# TASK TO COMPLETE
From the entries provided below, copy each line that contains the word "VList".

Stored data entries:
§ §
(* ===== verification/TradeCalls.v ===== *)
(** * Calls of the trade-intent delivery ([process_trade_intent])

    A call runs from one locked section to the next; between two sections other
    calls and the outbox's workers run, and the process may die.  [advance] is
    one such stretch, [process_trade_intent] a call that is not disturbed, and
    [sys_step] the calls of several processes with everything else that
    happens. *)

From stdpp Require Import base list strings.
From Stdlib Require Import Ascii ZArith Lia.
From S2P Require Import Prelude PyStr PyFloat PyTime PyDateTime PyDict PyVal PyHash PyJson StateIo MarketCalendar Outbox OutboxFacts Delivery DeliveryProps StrategyContract TradeIntent Dispatcher TradeDelivery.

#[local] Open Scope Z_scope.

(** ** The points of a call *)

(** The short sections that follow a decision. *)
Inductive Cleanup :=
  | Note_revalidation (at_ : Z) (evidence : pydict)
  | Release_lease (at_ : Z)
  | Project (at_ : Z) (reason : string) (preserve_accepted : bool).

Inductive Point :=
  | Start
  | To_enqueue (prep : Prepared) (e : NotificationEnvelope) (evidence : pydict)
  | To_acknowledge (prep : Prepared) (e : NotificationEnvelope) (evidence : pydict) (enqueued : EnqueueResult)
  | Cleaning (steps : list Cleanup) (result : pydict)
  | Done (result : res pydict).

Definition flags (l : list (string * bool)) : pydict := map (λ kv, (kv.1, VBool kv.2)) l.

(** A call that ends without an attempt. *)
Definition refused (result_reason : string) (more : pydict) : pydict :=
  flags [("attempted", false); ("delivered", false)] ++ more ++ [("reason", VStr result_reason)].
Definition stop (at_ : Z) (reason : string) (more : pydict) : Point :=
  Cleaning [Project at_ reason false] (refused reason more).
Definition revalidated (c : Call) : string * pyval := ("action_revalidated_at", vtime (action_now c)).

Section calls.
Context (to_et : Z → Z) (settings : NotificationSettings).

Definition has_sink : bool :=
  feishu_enabled (routes settings) || bark_enabled (routes settings) || bark_friend_enabled (routes settings).

(** From the action time on: revalidation, the card, the envelope. *)
Definition at_action (c : Call) (prep : Prepared) : res Point :=
  '(reason, evidence) ← action_revalidation c;
  card ← (match reason with Some _ => Ok None | None => manual_card_contract_reason (intent c) (action_now c) end);
  let not_accepted := flags [("accepted", false)] in
  let block r evidence :=
    Cleaning [Note_revalidation (action_now c) evidence; Release_lease (action_now c); Project (action_now c) r false]
             (refused r (not_accepted ++ [revalidated c])) in
  Ok match reason, card, envelope prep with
     | Some r, _, _ => block r evidence
     | None, Some r, _ => block r (dset "reason" (VStr r) evidence)
     | None, None, None => block "intent_occurred_at_unavailable" (dset "reason" (VStr "intent_occurred_at_unavailable") evidence)
     | None, None, Some e => To_enqueue prep e evidence
     end.

(** What a call does with the verdict of its section, in the order of its
    tests. *)
Definition after_section (c : Call) (prep : Prepared) (v : Verdict) : res Point :=
  let at_ := now c in
  let status := py_str (v_or (vget "status" (intent c)) (VStr "observing")) in
  if negb (ready c) then Ok (Cleaning [] (refused status []))
  else match contract_reason prep with
  | Some reason => Ok (stop at_ reason [])
  | None =>
      if String.eqb (get_str "intent_id" (intent c)) "" then Ok (stop at_ "intent_id_unavailable" [])
      else if String.eqb (event_of c) "" then Ok (stop at_ "notification_event_id_unavailable" [])
      else if vd_blocked_by_cancellation v then Ok (stop at_ "lifecycle_cancellation_pending" [])
      else match vd_fault v with
      | Some reason => Ok (stop at_ reason (flags [("accepted", false)]))
      | None =>
          if vd_duplicate v then
            Ok (if vd_durable v then Cleaning [] reconciled_delivery_result
                else Cleaning [Project at_ "accepted_outbox_reconciliation_unavailable" false] (refused "already_accepted" []))
          else if vd_in_progress v then Ok (Cleaning [Project at_ "delivery_in_progress" true] (refused "delivery_in_progress" []))
          else if negb (notifications_enabled settings) then
            Ok (Cleaning [Release_lease at_; Project at_ "notification_disabled" false] (refused "notification_disabled" []))
          else if negb has_sink then
            Ok (Cleaning [Release_lease at_; Project at_ "no_delivery_sink" false] (refused "no_delivery_sink" []))
          else at_action c prep
      end
  end.

(** A point that may raise: the call ends with the exception. *)
Definition or_raise (r : res Point) : Point := match r with Ok pt => pt | Err e => Done (Err e) end.
Definition settle_point (m : Run Point) : Shared → Shared * Point := λ w, let '(w', r) := m w in (w', or_raise r).

Definition enqueue_results (c : Call) (r : EnqueueResult) : pydict :=
  flags [("attempted", true); ("accepted", er_accepted r); ("inserted", er_inserted r); ("duplicate", er_duplicate r);
         ("delivered", er_delivered r); ("queued", er_queued_for_recovery r)]
  ++ [("outcome", VStr (er_outcome r)); ("writer", VStr "template"); ("targets", v_strs (er_targets r)); revalidated c].

(** The enqueueing, and what follows from its answer. *)
Definition enqueue_point (c : Call) (prep : Prepared) (e : NotificationEnvelope) (evidence : pydict) : Run Point :=
  answer ← try_outbox (enqueue_fault c) (λ s, enqueue_notification to_et settings s e (message_of c) (action_now c));
  mret match answer with
       | Raised name =>
           Cleaning [Note_revalidation (action_now c)
                       (dmerge evidence [("reason", VStr "notification_enqueue_exception"); ("enqueue_exception_type", VStr name)]);
                     Release_lease (action_now c); Project (action_now c) "notification_enqueue_exception" false]
             (flags [("attempted", true); ("accepted", false); ("delivered", false)]
              ++ [("reason", VStr "notification_enqueue_exception"); ("enqueue_exception_type", VStr name); revalidated c])
       | Answered r =>
           if er_accepted r then To_acknowledge prep e evidence r
           else Cleaning [Note_revalidation (action_now c) evidence; Release_lease (action_now c);
                          Project (action_now c) ("outbox_enqueue_" +:+ er_outcome r) false] (enqueue_results c r)
       end.

Definition acknowledge_point (c : Call) (prep : Prepared) (e : NotificationEnvelope) (evidence : pydict) (r : EnqueueResult)
    : Run Point :=
  '(accepted, reason) ← acknowledge_trade_intent_enqueue settings c prep e evidence;
  mret (Cleaning [] (if accepted : bool then enqueue_results c r
                     else flags [("accepted", false); ("attempted", true); ("delivered", false)] ++ [("reason", VStr reason); revalidated c])).

(** One of the short sections; a preserved acceptance is the call's result. *)
Definition clean (c : Call) (step : Cleanup) (steps : list Cleanup) (result : pydict) : Run Point :=
  match step with
  | Note_revalidation at_ evidence => _ ← record_action_revalidation at_ evidence; mret (Cleaning steps result)
  | Release_lease at_ => _ ← release_delivery_lease (event_of c) at_; mret (Cleaning steps result)
  | Project at_ reason preserve =>
      persisted ← persist_delivery_projection (intent c) at_ (event_of c) reason preserve;
      mret (Cleaning steps (if persisted : bool then result else reconciled_delivery_result))
  end.

Definition start_point (c : Call) : Run Point :=
  prep ← lift (prepare settings c);
  v ← locked_section settings c prep;
  lift (after_section c prep v).

Definition advance (c : Call) (pt : Point) : Shared → Shared * Point :=
  match pt with
  | Start => settle_point (start_point c)
  | To_enqueue prep e evidence => settle_point (enqueue_point c prep e evidence)
  | To_acknowledge prep e evidence r => settle_point (acknowledge_point c prep e evidence r)
  | Cleaning (step :: steps) result => settle_point (clean c step steps result)
  | Cleaning [] result => λ w, (w, Done (Ok result))
  | Done r => λ w, (w, Done r)
  end.

Fixpoint run_call (fuel : nat) (c : Call) (pt : Point) (w : Shared) : Shared * Point :=
  match fuel with
  | O => (w, pt)
  | S fuel => let '(w, pt) := advance c pt w in run_call fuel c pt w
  end.

(** [process_trade_intent]: no call has more stretches than this. *)
Definition STRETCHES : nat := 6.
Definition process_trade_intent (c : Call) (w : Shared) : Shared * res pydict :=
  match run_call STRETCHES c Start w with
  | (w, Done r) => (w, r)
  | (w, _) => (w, Err OutOfFuel)
  end.

(** ** Several processes *)

Record Thread := { call : Call; at_point : Point }.

Record System := { shared : Shared; threads : list Thread }.

Definition with_outbox (s : Store) (w : Shared) : Shared :=
  {| state_file := state_file w; latest_file := latest_file w; audit_log := audit_log w; outbox := s |}.

(** [callable] says which calls the processes make. *)
Inductive sys_step (callable : Call → Prop) (y : System) : System → Prop :=
  | sys_advance i t w' pt' :
      threads y !! i = Some t → advance (call t) (at_point t) (shared y) = (w', pt') →
      sys_step callable y {| shared := w'; threads := <[i := {| call := call t; at_point := pt' |}]> (threads y) |}
  | sys_begin c :
      callable c → sys_step callable y {| shared := shared y; threads := threads y ++ [{| call := c; at_point := Start |}] |}
  | sys_crash i :
      sys_step callable y {| shared := shared y; threads := delete i (threads y) |}
  | sys_outbox busy lost world :
      DeliveryProps.step {| db := outbox (shared y); flight := busy; overtaken := lost |} world →
      sys_step callable y {| shared := with_outbox (db world) (shared y); threads := threads y |}.

End calls.

(** ** A trade alert, run

    One intent that is ready to trade, the settings of a desk with Bark, and
    what the calls make of them, evaluated. *)

(** 15 July 2026, 15:00 UTC. *)
Definition at_open : Z := combine (ymd2ord 2026 7 15) (time_hm 15 0).
Definition minutes (n : Z) : Z := at_open + n * MINUTE.

Definition sample_intent : pydict :=
  [("schema_version", VInt 3); ("policy_version", VStr "rth_trade_intent.v3+sha256:abc"); ("status", VStr "trade_ready");
   ("phase", VStr "confirmed"); ("execution_eligible", VBool true); ("quote_observation_eligible", VBool false); ("shadow_mode", VBool false);
   ("automatic_ordering", VBool false); ("strategy_lane", VStr "rth_confirmed_level"); ("direction", VStr "up"); ("thesis", VStr "breakout");
   ("contract_id", VStr "option:SPXW:20260715:7550:C"); ("intent_id", VStr "intent:1"); ("event_id", VStr "event:1");
   ("semantic_key", VStr "2026-07-15|breakout"); ("semantic_scope", VStr "2026-07-15"); ("provider", VStr "ibkr");
   ("evaluated_at", vtime at_open); ("quote_source_at", vtime at_open); ("valid_until", vtime (minutes 5)); ("time_stop_at", vtime (minutes 30));
   ("block_reasons", VList []); ("coordinate", VDict [("kind", VStr "official_spx"); ("instrument_id", VStr "index:SPX"); ("as_of", vtime at_open)]);
   ("decision_bid", VInt 4); ("decision_ask", VInt 6); ("entry_limit", VInt 5); ("trigger_level", VInt 7550); ("spx_spot", VInt 7551);
   ("invalidation_spx", VInt 7545); ("target_spx", VInt 7570); ("max_loss_per_contract", VInt 500); ("entry_spread_fraction", VFloat (f_lit 5 1))].

Definition sample_call (now : Z) : Call := {|
  intent := sample_intent; now := now; action_now := now; expected_policy_version := None; rendered := "MANUAL READY";
  feature_policy := true; quote_verdict := Ok (None, []); inspect_fault := None; enqueue_fault := None; ack_fault := None;
  cancel_fault := λ _, None; rust_fenced := λ _, false |}.

Definition sample_settings : NotificationSettings := {|
  routes := {| feishu_enabled := false; feishu_webhook_url := ""; bark_enabled := true; bark_url := "https://bark";
               bark_friend_enabled := false; bark_friend_url := ""; rust_trader_notification_owner := false;
               rust_operator_notification_target_map := [] |};
  notification_queue_enabled := true; notification_database_path := "/data/outbox.db"; notifications_enabled := true |}.

Definition new_desk : Shared := {| state_file := NoFile; latest_file := NoFile; audit_log := []; outbox := empty_store |}.

Definition to_et_sample (u : Z) : Z := u - 4 * HOUR.

(** The desk when the alert was enqueued and its call died. *)
Definition enqueued_desk : Shared := (run_call to_et_sample sample_settings 2 (sample_call at_open) Start new_desk).1.

Definition sample_id : string := "intent:1:notify:d00f8eb2ac623a646ebf".
Definition sample_key : string := "2026-07-15|breakout".

(** A call that is not disturbed delivers the alert; a second one reports it as
    accepted; one that ends the lifecycle cancels it. *)
Example delivered_once :
  let '(w, r) := process_trade_intent to_et_sample sample_settings (sample_call at_open) new_desk in
  (vget "accepted" <$> (match r with Ok d => Some d | Err _ => None end)) = Some (VBool true)
  ∧ map ev_channel (events (outbox w)) = ["bark"]
  ∧ (process_trade_intent to_et_sample sample_settings (sample_call (minutes 1)) w).2 = Ok reconciled_delivery_result.
Proof. by vm_compute. Qed.

Definition invalidated_call (now : Z) : Call := {|
  intent := dset "status" (VStr "observing") (dset "phase" (VStr "invalidated") sample_intent); now := now; action_now := now;
  expected_policy_version := None; rendered := ""; feature_policy := true; quote_verdict := Ok (None, []); inspect_fault := None;
  enqueue_fault := None; ack_fault := None; cancel_fault := λ _, None; rust_fenced := λ _, false |}.

Example invalidated_alert_is_cancelled :
  let w := (process_trade_intent to_et_sample sample_settings (sample_call at_open) new_desk).1 in
  let w := (process_trade_intent to_et_sample sample_settings (invalidated_call (minutes 1)) w).1 in
  map (λ r, (ev_channel r, ev_status r)) (events (outbox w)) = [("bark", FAILED); (CANCELLATION_CHANNEL, FAILED)]
  ∧ vget "terminal_delivery_event_ids" (json_object (state_file w)) = VList [VStr sample_id]
  ∧ vget "accepted" (json_object (state_file w)) = VDict [].
Proof. by vm_compute. Qed.

(** The lists of the producer are cut by event id: an event that ended last is
    forgotten first when its id sorts low. *)
Definition other_ids : list string := map (λ n, "intent:9" +:+ str_of_Z (1000 + Z.of_nat n)) (seq 0 200).

Example newest_terminal_id_is_dropped : bool_decide (sample_id ∈ kept_ids (other_ids ++ [sample_id])) = false.
Proof. by vm_compute. Qed.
§ §
# THE COMPLETED TASK
   ("block_reasons", VList []); ("coordinate", VDict [("kind", VStr "official_spx"); ("instrument_id", VStr "index:SPX"); ("as_of", vtime at_open)]);
  ∧ vget "terminal_delivery_event_ids" (json_object (state_file w)) = VList [VStr sample_id]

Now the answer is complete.